A pesar de que fumo una cajetilla al día, y a pesar de que durante cinco años no había tocado un balón de futbol, hace unos meses decidí regresar a la cáscara, en una liga de Futbol 7, noble para un treintañero de pulmones encogidos como yo. Más allá de mi tristísimo desempeño como defensa, la experiencia me ha dejado un sabor de boca muy amargo. Nada acentúa las diferencias como el paso del tiempo, de eso qué duda cabe. Y haberme alejado del futbol amateur por tantos años me dejó en claro que lo que antes eran altercados esporádicos ahora son la norma, partido por partido, sin importar la circunstancia.
Hablo con conocimiento de causa: desde los diez años he jugado en más de veinte ligas, desde el Ajusco hasta Villa Olímpica, pasando por un montón de canchas llaneras y, brevemente, por las fuerzas básicas de la UNAM. Durante quince años vi decenas de golpizas y entradas salvajes, pero nunca con la frecuencia con la que me ha tocado recientemente, en una liga, por cierto, en la que juegan equipos de diversos estratos socioeconómicos (hay jugadores que llegan en pesero y otros que llegan en camionetas del año).
En veinte partidos vi, en juegos propios y ajenos, igual número de conatos de bronca. El más mínimo roce futbolero era objeto de un cabezazo a la Jesús Corona o, de plano, un puñetazo en la cara, como me tocó en el minuto tres de mi segundo partido, a propósito de nada.

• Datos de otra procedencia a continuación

(* ===== verification/FanLocks.v ===== *)
(** * Threads on the fan driver's two mutexes

    The interleavings of any number of threads, each given by the sequence of
    lock operations it makes; a lock order, and that threads which respect it
    never block each other for ever. *)

From S2P Require Import Prelude FanTransport.

(** ** Definitions *)

(** Who owns each mutex, and what every thread still does with them. *)
Record lock_conf : Type := mkConf {
  mcu_owner : option nat;
  pwm_owner : option nat;
  lock_rest : list (list (fan_lock * bool));
}.

Definition lock_owner (l : fan_lock) (c : lock_conf) : option nat :=
  match l with McuLock => mcu_owner c | PwmBufLock => pwm_owner c end.

Definition lock_move (l : fan_lock) (o : option nat) (i : nat) (r : list (fan_lock * bool))
    (c : lock_conf) : lock_conf :=
  match l with
  | McuLock => mkConf o (pwm_owner c) (<[i := r]> (lock_rest c))
  | PwmBufLock => mkConf (mcu_owner c) o (<[i := r]> (lock_rest c))
  end.

Inductive lock_step : lock_conf -> lock_conf -> Prop :=
| lock_acquire c i l r :
    lock_rest c !! i = Some ((l, true) :: r) -> lock_owner l c = None ->
    lock_step c (lock_move l (Some i) i r c)
| lock_release c i l r :
    lock_rest c !! i = Some ((l, false) :: r) -> lock_owner l c = Some i ->
    lock_step c (lock_move l None i r c).

Definition lock_start (threads : list (list (fan_lock * bool))) : lock_conf :=
  mkConf None None threads.

Definition lock_finished (c : lock_conf) : Prop := Forall (fun r => r = []) (lock_rest c).

(** The buffer mutex before the MCU mutex, each released by its owner;
    [hp] and [hm]: they are held. *)
Fixpoint lock_ordered (hp hm : bool) (r : list (fan_lock * bool)) : bool :=
  match r with
  | [] => negb hp && negb hm
  | (PwmBufLock, true) :: r => negb hp && negb hm && lock_ordered true hm r
  | (McuLock, true) :: r => negb hm && lock_ordered hp true r
  | (PwmBufLock, false) :: r => hp && lock_ordered false hm r
  | (McuLock, false) :: r => hm && lock_ordered hp false r
  end.

Definition lock_inv (c : lock_conf) : Prop :=
  (forall i r, lock_rest c !! i = Some r ->
     lock_ordered (bool_decide (pwm_owner c = Some i)) (bool_decide (mcu_owner c = Some i)) r = true) /\
  (forall l i, lock_owner l c = Some i -> (i < length (lock_rest c))%nat).

(** ** Lemmas *)

(** Decide which thread owns a mutex. *)
Ltac owner_cases :=
  repeat match goal with
  | H : context [bool_decide (Some ?i = Some ?i)] |- _ =>
      rewrite (bool_decide_eq_true_2 (Some i = Some i)) in H by done
  | |- context [bool_decide (Some ?i = Some ?i)] =>
      rewrite (bool_decide_eq_true_2 (Some i = Some i)) by done
  | H : context [bool_decide (None = Some ?i)] |- _ =>
      rewrite (bool_decide_eq_false_2 (None = Some i)) in H by done
  | |- context [bool_decide (None = Some ?i)] =>
      rewrite (bool_decide_eq_false_2 (None = Some i)) by done
  | H : context [bool_decide (Some ?i = Some ?j)] |- _ =>
      rewrite (bool_decide_eq_false_2 (Some i = Some j)) in H by congruence
  | |- context [bool_decide (Some ?i = Some ?j)] =>
      rewrite (bool_decide_eq_false_2 (Some i = Some j)) by congruence
  end.

Lemma lock_inv_step c c' : lock_step c c' -> lock_inv c -> lock_inv c'.
Proof.
  intros Hstep [Hord Hdom].
  destruct Hstep as [c i l r Hr Ho|c i l r Hr Ho]; pose proof (Hord _ _ Hr) as Hi;
    apply lookup_lt_Some in Hr as Hlt; split.
  2, 4: intros l' j; destruct l, l'; cbn; rewrite length_insert; intros H'; simplify_eq; try done;
    first [by apply (Hdom McuLock)|by apply (Hdom PwmBufLock)].
  all: intros j s Hj; destruct l; cbn in *; destruct (decide (j = i)) as [->|Hne];
    rewrite ?list_lookup_insert_eq, ?list_lookup_insert_ne in Hj by done; simplify_eq;
    try (specialize (Hord _ _ Hj)); rewrite Ho in *; owner_cases; cbn in *; try done.
  all: by repeat (apply andb_prop in Hi as [? Hi]).
Qed.

(** Under the order some thread can always go on. *)
Lemma lock_inv_progress c : lock_inv c -> lock_finished c \/ exists c', lock_step c c'.
Proof.
  intros [Hord Hdom].
  assert (forall i l r, lock_rest c !! i = Some ((l, false) :: r) -> lock_owner l c = Some i ->
    exists c', lock_step c c') as Hrel by (intros; eexists; by eapply lock_release).
  destruct (mcu_owner c) as [i|] eqn:Hm.
  - right. destruct (lookup_lt_is_Some_2 (lock_rest c) i) as [r Hr]; [by apply (Hdom McuLock)|].
    specialize (Hord _ _ Hr). rewrite (bool_decide_eq_true_2 (Some i = Some i)) in Hord by done.
    destruct r as [|[[] []] r]; cbn in Hord; rewrite ?andb_false_r in Hord; try done.
    + by eapply Hrel.
    + apply andb_prop in Hord as [Hp _]. apply bool_decide_eq_true in Hp. by eapply Hrel.
  - destruct (pwm_owner c) as [i|] eqn:Hp.
    + right. destruct (lookup_lt_is_Some_2 (lock_rest c) i) as [r Hr]; [by apply (Hdom PwmBufLock)|].
      specialize (Hord _ _ Hr). rewrite (bool_decide_eq_true_2 (Some i = Some i)) in Hord by done.
      rewrite (bool_decide_eq_false_2 (None = Some i)) in Hord by done.
      destruct r as [|[[] []] r]; cbn in Hord; try done.
      * eexists. by eapply lock_acquire.
      * by eapply Hrel.
    + destruct (decide (Forall (fun r => r = []) (lock_rest c))) as [Hf|Hf]; [by left|right].
      apply not_Forall_Exists, Exists_exists in Hf; [|apply _].
      destruct Hf as (r & Hin & Hne). cbn in Hne. apply list_elem_of_lookup in Hin as [i Hr].
      specialize (Hord _ _ Hr). rewrite !(bool_decide_eq_false_2 (None = Some i)) in Hord by done.
      destruct r as [|[[] []] r]; cbn in Hord; try done; eexists; eapply lock_acquire; (exact Hr || done).
Qed.

Lemma lock_inv_start threads :
  Forall (fun r => lock_ordered false false r = true) threads -> lock_inv (lock_start threads).
Proof.
  intros Hf. split; [|by intros []]. cbn. intros i r Hr.
  rewrite (bool_decide_eq_false_2 (None = Some i)) by done. by eapply Forall_lookup_1 in Hf.
Qed.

Siempre he creído que la salud de una sociedad, una ciudad o un país puede medirse a partir de las cosas más aparentemente nimias. Aquí mismo he escrito cómo la falta de civilidad en las calles es un síntoma de una enfermedad más apremiante que pulula entre nosotros. La impunidad que he visto en mi liga de futbol, la velocidad con la que se crispan los ánimos, la renuencia de las autoridades para sancionar a quien agrede, los epítetos clasistas de arriba abajo y viceversa, son una muestra, pequeña pero insoslayable, de una sociedad molesta, de puños dispuestos, a la que conciliar le tiene sin cuidado.
Una vez intenté acercarme a un contrincante para preguntarle por qué había empujado a uno de mis compañeros cuando este se tardó en darle el balón para un saque de banda. ¿Su respuesta? Mentarme la madre. ¿La del árbitro? Tu cuate se ganó el empujón por no darle la bola.
Vale la pena pensar en la manera en la que nos acercamos a resolver nuestras diferencias, como sociedad y como país. Condenamos antes de entender, insultamos antes de argumentar, juzgamos antes de pensar. Es una actitud que tristemente ha quedado al descubierto en una arena, ahora sí, mucho mayor que mi liguita de futbol. La presencia de la CNTE, que ha organizado marchas y bloques en defensa de sus prerrogativas, ha despertado pasiones muy oscuras, tanto entre quienes la repudian como entre quienes la apoyan.
Nada de debates razonados, ni un entendimiento de ambas partes, sino transgresiones y sordera. Se nos ha olvidado observar ambos perfiles del problema. Hemos aprendido a ver todo en blanco y negro: tu equipo contra el mío. Afuera y adentro de la cancha, en México las broncas se solucionan agrediendo. Malas noticias.